For the entries below, the result should be an exact transcription of the lines from the one with "[|apply credential_refused; [done|done|intros" up to and including the one with "destruct (Z.eqb_spec (fi_uid i)", and only those.

Excerpts from a dataset:
○ ○ ○ ○ ○

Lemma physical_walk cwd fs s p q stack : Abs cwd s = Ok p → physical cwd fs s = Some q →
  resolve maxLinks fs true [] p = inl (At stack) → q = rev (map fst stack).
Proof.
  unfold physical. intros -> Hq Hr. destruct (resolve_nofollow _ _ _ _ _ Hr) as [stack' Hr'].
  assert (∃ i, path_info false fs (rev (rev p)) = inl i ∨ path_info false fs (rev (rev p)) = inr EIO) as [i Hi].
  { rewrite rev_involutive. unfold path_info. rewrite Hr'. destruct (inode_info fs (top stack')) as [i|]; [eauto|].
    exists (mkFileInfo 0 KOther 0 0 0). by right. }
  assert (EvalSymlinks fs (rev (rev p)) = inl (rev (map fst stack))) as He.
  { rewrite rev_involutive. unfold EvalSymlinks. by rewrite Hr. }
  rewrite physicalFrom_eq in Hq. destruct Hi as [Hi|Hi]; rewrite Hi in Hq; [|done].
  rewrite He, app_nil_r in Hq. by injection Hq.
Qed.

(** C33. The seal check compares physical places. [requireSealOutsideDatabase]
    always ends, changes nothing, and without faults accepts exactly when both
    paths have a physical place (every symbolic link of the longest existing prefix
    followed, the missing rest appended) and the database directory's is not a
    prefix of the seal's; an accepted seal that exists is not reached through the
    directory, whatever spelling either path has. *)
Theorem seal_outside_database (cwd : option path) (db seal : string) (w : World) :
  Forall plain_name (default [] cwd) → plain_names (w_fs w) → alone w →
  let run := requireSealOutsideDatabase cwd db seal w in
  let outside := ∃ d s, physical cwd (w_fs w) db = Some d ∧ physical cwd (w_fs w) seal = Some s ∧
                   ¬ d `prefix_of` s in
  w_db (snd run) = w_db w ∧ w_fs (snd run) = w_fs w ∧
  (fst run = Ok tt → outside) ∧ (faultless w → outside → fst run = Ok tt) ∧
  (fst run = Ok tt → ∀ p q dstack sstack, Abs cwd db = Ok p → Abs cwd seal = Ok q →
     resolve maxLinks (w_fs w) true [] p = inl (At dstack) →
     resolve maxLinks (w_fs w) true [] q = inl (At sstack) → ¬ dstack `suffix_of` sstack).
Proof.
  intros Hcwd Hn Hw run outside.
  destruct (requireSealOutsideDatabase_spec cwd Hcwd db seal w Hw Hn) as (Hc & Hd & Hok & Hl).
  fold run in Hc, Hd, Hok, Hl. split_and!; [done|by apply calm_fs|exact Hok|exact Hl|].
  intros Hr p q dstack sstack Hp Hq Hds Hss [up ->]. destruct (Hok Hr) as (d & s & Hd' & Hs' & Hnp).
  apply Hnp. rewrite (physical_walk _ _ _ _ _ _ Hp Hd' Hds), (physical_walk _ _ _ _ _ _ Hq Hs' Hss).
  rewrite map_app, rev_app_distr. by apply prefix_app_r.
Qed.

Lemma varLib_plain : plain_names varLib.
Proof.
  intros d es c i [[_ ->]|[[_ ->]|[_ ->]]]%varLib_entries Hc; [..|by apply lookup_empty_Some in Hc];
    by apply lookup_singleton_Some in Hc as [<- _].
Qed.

○ ○ ○ ○ ○

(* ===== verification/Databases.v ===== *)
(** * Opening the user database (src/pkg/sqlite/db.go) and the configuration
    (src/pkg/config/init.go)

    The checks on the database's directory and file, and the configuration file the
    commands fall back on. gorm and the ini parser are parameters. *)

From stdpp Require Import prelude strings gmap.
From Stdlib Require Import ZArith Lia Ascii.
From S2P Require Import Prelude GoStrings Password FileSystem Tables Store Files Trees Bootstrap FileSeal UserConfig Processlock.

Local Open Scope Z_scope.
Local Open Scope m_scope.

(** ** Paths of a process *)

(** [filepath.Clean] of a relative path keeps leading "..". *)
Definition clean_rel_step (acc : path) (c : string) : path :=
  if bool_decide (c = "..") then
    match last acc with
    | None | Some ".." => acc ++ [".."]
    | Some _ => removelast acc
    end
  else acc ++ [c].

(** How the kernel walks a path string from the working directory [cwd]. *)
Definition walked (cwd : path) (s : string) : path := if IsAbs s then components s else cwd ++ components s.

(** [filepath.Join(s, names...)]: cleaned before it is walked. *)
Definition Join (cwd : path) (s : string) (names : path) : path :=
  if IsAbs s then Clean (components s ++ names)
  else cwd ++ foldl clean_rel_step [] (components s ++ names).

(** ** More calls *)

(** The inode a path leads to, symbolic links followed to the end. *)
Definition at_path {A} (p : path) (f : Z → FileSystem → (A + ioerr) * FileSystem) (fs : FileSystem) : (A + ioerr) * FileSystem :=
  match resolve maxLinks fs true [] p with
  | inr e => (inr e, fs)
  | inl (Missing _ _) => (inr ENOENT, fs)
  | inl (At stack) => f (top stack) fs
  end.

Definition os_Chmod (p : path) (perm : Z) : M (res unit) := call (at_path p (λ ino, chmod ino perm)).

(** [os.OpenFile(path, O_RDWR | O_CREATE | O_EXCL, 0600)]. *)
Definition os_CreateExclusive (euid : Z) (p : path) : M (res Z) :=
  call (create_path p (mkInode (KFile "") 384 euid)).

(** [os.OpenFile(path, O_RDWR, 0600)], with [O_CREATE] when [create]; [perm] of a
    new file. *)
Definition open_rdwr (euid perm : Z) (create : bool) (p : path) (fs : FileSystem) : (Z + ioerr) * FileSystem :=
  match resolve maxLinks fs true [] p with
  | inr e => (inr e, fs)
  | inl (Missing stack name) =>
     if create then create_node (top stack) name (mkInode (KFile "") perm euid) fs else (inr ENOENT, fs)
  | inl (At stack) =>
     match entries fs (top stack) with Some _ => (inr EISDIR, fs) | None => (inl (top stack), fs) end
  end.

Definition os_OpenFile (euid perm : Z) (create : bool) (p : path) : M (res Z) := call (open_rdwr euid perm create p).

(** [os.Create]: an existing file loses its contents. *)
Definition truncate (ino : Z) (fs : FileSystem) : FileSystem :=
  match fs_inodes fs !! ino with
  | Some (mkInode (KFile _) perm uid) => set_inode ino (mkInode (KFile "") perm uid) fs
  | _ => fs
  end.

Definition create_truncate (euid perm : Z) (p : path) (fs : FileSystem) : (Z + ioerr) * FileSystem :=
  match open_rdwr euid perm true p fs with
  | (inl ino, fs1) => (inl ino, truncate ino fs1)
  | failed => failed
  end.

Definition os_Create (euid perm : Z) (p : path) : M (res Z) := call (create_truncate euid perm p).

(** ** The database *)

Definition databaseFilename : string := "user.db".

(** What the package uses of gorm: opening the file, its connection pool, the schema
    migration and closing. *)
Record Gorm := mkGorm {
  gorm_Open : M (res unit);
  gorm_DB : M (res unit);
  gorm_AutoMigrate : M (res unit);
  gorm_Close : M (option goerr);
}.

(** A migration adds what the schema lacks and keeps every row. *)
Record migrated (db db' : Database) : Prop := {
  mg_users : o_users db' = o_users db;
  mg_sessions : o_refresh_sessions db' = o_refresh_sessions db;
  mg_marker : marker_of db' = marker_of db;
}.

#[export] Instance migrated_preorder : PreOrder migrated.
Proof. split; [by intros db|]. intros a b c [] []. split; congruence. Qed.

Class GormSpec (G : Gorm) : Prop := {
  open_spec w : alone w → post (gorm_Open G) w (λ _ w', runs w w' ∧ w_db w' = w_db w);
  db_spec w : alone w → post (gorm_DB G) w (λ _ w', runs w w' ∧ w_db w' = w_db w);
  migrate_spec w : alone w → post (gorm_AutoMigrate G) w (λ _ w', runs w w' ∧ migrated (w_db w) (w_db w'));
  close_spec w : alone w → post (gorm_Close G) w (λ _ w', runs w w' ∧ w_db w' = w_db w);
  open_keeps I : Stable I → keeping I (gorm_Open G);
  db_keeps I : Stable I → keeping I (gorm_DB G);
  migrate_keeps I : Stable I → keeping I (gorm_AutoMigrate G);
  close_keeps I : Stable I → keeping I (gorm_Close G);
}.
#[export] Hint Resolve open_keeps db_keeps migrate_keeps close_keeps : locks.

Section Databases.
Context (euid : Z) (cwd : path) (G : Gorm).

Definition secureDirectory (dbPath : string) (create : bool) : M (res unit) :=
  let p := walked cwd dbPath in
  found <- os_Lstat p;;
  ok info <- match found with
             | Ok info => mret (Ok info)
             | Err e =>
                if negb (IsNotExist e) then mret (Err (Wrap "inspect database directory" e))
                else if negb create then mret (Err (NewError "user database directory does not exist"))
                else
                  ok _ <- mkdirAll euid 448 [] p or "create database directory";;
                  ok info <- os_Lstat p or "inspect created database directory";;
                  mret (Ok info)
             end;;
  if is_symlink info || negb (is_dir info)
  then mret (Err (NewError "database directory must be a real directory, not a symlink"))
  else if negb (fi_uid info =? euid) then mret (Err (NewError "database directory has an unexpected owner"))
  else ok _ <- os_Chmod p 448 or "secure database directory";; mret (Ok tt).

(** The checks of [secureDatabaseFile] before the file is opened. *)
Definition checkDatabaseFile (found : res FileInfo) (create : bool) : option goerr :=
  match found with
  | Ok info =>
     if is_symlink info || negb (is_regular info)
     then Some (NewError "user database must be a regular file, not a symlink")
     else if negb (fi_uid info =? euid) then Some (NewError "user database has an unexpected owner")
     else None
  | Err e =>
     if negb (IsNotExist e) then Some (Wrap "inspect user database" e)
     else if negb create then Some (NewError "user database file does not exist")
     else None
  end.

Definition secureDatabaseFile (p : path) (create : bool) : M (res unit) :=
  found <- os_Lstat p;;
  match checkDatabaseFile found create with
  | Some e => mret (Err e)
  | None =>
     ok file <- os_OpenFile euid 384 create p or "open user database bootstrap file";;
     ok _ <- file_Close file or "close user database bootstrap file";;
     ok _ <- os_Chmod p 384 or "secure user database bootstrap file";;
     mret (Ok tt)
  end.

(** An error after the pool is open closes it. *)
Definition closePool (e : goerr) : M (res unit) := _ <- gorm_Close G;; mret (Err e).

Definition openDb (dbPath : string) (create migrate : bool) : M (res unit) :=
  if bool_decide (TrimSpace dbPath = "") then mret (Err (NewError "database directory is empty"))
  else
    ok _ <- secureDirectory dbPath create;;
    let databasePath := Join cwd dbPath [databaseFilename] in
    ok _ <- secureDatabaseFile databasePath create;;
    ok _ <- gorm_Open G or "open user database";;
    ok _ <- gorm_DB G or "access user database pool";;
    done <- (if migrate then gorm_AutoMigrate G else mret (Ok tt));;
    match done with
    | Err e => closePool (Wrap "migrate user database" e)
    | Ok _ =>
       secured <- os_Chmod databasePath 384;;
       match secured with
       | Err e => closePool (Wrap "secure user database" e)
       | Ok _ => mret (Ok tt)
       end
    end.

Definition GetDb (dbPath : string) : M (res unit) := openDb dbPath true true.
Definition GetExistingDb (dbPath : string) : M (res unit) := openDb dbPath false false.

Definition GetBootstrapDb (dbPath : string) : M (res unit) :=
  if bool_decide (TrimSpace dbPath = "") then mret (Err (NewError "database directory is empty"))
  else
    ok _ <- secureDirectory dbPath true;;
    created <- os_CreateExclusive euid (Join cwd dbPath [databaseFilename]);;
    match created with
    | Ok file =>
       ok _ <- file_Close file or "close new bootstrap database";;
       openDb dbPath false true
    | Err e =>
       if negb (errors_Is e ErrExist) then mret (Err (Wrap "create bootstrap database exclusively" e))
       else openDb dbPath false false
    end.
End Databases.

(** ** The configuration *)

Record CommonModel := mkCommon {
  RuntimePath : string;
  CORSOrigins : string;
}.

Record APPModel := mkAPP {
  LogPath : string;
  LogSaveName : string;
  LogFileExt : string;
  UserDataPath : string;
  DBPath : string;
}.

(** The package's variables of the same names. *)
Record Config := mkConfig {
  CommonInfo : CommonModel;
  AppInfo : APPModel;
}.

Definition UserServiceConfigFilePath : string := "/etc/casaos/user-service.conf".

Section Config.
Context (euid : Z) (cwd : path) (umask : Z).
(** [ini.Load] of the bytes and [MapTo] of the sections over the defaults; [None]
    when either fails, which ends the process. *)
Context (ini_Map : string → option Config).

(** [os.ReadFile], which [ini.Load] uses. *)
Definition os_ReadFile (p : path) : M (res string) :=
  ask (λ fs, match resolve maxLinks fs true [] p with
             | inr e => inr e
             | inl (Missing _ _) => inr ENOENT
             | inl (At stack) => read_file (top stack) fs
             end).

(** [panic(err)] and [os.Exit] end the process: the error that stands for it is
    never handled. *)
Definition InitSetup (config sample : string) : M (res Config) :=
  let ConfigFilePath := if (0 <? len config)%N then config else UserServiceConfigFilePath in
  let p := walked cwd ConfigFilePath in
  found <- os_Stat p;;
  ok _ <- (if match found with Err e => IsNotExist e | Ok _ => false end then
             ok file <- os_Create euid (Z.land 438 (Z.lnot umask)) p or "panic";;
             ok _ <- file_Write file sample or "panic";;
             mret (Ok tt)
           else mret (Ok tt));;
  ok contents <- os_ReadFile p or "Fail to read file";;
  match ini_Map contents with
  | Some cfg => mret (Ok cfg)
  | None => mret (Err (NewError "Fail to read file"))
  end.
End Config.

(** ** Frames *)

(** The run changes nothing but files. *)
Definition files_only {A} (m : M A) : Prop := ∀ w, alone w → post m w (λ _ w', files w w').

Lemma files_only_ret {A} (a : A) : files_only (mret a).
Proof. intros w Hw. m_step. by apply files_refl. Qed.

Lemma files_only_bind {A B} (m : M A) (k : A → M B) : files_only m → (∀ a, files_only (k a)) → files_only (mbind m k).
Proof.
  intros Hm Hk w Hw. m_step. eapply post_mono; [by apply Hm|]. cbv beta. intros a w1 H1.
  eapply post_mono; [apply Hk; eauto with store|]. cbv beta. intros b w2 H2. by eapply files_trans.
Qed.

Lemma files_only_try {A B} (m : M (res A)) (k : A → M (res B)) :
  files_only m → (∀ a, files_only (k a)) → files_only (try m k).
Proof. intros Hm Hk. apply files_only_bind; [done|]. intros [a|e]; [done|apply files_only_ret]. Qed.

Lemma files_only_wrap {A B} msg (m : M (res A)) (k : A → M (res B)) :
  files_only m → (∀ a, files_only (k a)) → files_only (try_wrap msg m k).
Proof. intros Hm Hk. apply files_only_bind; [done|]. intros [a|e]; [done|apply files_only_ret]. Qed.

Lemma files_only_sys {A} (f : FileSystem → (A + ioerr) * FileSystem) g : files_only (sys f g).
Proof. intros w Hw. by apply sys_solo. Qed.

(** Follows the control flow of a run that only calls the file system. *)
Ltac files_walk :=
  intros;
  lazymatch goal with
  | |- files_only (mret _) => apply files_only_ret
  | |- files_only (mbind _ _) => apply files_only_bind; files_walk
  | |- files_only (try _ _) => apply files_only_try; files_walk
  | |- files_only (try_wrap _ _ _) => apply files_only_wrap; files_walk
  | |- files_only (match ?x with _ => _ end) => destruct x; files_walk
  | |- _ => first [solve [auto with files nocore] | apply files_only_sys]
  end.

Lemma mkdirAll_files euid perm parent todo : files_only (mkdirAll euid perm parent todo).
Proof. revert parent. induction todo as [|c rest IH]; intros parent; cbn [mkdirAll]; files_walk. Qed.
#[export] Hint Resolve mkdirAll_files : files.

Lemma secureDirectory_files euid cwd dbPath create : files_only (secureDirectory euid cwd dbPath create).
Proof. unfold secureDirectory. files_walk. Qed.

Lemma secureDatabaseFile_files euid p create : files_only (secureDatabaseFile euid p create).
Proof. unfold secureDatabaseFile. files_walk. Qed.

○ ○ ○ ○ ○

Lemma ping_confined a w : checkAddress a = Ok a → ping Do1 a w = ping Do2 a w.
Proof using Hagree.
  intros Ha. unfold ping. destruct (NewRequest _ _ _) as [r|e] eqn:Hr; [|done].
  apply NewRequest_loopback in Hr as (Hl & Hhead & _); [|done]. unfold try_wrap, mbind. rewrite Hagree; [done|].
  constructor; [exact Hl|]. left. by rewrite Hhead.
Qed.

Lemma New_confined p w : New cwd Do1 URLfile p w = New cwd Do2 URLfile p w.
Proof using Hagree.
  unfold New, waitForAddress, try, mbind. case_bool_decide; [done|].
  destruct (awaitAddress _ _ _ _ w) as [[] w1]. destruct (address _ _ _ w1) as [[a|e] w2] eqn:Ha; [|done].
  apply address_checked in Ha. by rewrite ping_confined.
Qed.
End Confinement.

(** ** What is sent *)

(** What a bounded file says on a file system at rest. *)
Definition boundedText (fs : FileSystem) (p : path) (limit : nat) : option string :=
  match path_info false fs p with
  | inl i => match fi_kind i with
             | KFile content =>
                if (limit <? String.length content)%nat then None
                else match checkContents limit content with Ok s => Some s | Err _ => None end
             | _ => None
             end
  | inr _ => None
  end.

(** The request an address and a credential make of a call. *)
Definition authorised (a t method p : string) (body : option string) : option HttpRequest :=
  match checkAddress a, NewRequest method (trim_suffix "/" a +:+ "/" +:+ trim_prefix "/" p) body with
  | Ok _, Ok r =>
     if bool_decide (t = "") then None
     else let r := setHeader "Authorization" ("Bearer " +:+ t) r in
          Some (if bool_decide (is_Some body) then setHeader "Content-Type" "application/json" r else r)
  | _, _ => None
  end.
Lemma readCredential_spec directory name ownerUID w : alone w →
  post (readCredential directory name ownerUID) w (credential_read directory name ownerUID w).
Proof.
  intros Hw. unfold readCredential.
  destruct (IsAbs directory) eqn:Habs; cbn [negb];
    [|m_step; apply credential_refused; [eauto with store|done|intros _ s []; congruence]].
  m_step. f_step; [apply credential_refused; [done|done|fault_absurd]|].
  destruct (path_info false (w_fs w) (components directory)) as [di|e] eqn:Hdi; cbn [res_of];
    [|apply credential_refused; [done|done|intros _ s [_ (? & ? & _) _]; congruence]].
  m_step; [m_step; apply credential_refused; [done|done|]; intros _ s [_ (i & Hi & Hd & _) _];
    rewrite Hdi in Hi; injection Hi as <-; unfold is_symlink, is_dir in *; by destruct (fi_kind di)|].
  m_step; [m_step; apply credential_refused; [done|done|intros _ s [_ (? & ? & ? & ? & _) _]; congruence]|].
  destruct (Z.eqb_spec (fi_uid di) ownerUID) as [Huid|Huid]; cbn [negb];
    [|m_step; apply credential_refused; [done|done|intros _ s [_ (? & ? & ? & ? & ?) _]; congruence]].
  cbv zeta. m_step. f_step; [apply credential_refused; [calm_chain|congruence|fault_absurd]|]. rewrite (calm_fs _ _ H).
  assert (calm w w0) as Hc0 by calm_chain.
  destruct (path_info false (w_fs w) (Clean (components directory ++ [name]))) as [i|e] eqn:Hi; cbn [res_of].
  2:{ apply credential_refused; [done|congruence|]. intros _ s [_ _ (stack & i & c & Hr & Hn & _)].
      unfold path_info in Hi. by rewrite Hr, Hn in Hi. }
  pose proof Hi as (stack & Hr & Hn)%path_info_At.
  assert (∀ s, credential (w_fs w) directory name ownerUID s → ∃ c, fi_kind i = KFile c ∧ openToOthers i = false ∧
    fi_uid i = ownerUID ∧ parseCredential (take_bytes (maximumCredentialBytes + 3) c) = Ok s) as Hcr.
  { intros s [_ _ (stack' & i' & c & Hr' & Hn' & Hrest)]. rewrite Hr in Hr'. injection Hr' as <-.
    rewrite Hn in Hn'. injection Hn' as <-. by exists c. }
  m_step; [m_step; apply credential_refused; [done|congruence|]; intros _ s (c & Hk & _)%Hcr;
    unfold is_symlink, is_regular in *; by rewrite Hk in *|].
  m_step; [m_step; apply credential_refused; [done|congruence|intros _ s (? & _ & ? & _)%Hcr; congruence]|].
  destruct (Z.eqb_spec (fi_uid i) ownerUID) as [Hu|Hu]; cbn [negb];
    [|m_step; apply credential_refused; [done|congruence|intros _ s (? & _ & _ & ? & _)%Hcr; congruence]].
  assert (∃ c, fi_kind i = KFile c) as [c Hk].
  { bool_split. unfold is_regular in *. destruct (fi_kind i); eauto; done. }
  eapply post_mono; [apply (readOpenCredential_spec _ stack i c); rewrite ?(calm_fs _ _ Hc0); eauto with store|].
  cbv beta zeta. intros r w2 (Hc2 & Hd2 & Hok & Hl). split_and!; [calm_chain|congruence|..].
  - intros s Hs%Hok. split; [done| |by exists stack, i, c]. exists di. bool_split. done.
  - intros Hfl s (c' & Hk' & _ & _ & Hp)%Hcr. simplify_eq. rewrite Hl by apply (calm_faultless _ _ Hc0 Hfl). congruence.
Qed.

○ ○ ○ ○ ○

> [Solution to the problem]:
    [|apply credential_refused; [done|done|intros _ s [_ (? & ? & _) _]; congruence]].
  m_step; [m_step; apply credential_refused; [done|done|]; intros _ s [_ (i & Hi & Hd & _) _];
    rewrite Hdi in Hi; injection Hi as <-; unfold is_symlink, is_dir in *; by destruct (fi_kind di)|].
  m_step; [m_step; apply credential_refused; [done|done|intros _ s [_ (? & ? & ? & ? & _) _]; congruence]|].
  destruct (Z.eqb_spec (fi_uid di) ownerUID) as [Huid|Huid]; cbn [negb];
    [|m_step; apply credential_refused; [done|done|intros _ s [_ (? & ? & ? & ? & ?) _]; congruence]].
  cbv zeta. m_step. f_step; [apply credential_refused; [calm_chain|congruence|fault_absurd]|]. rewrite (calm_fs _ _ H).
  assert (calm w w0) as Hc0 by calm_chain.
  destruct (path_info false (w_fs w) (Clean (components directory ++ [name]))) as [i|e] eqn:Hi; cbn [res_of].
  2:{ apply credential_refused; [done|congruence|]. intros _ s [_ _ (stack & i & c & Hr & Hn & _)].
      unfold path_info in Hi. by rewrite Hr, Hn in Hi. }
  pose proof Hi as (stack & Hr & Hn)%path_info_At.
  assert (∀ s, credential (w_fs w) directory name ownerUID s → ∃ c, fi_kind i = KFile c ∧ openToOthers i = false ∧
    fi_uid i = ownerUID ∧ parseCredential (take_bytes (maximumCredentialBytes + 3) c) = Ok s) as Hcr.
  { intros s [_ _ (stack' & i' & c & Hr' & Hn' & Hrest)]. rewrite Hr in Hr'. injection Hr' as <-.
    rewrite Hn in Hn'. injection Hn' as <-. by exists c. }
  m_step; [m_step; apply credential_refused; [done|congruence|]; intros _ s (c & Hk & _)%Hcr;
    unfold is_symlink, is_regular in *; by rewrite Hk in *|].
  m_step; [m_step; apply credential_refused; [done|congruence|intros _ s (? & _ & ? & _)%Hcr; congruence]|].
  destruct (Z.eqb_spec (fi_uid i) ownerUID) as [Hu|Hu]; cbn [negb];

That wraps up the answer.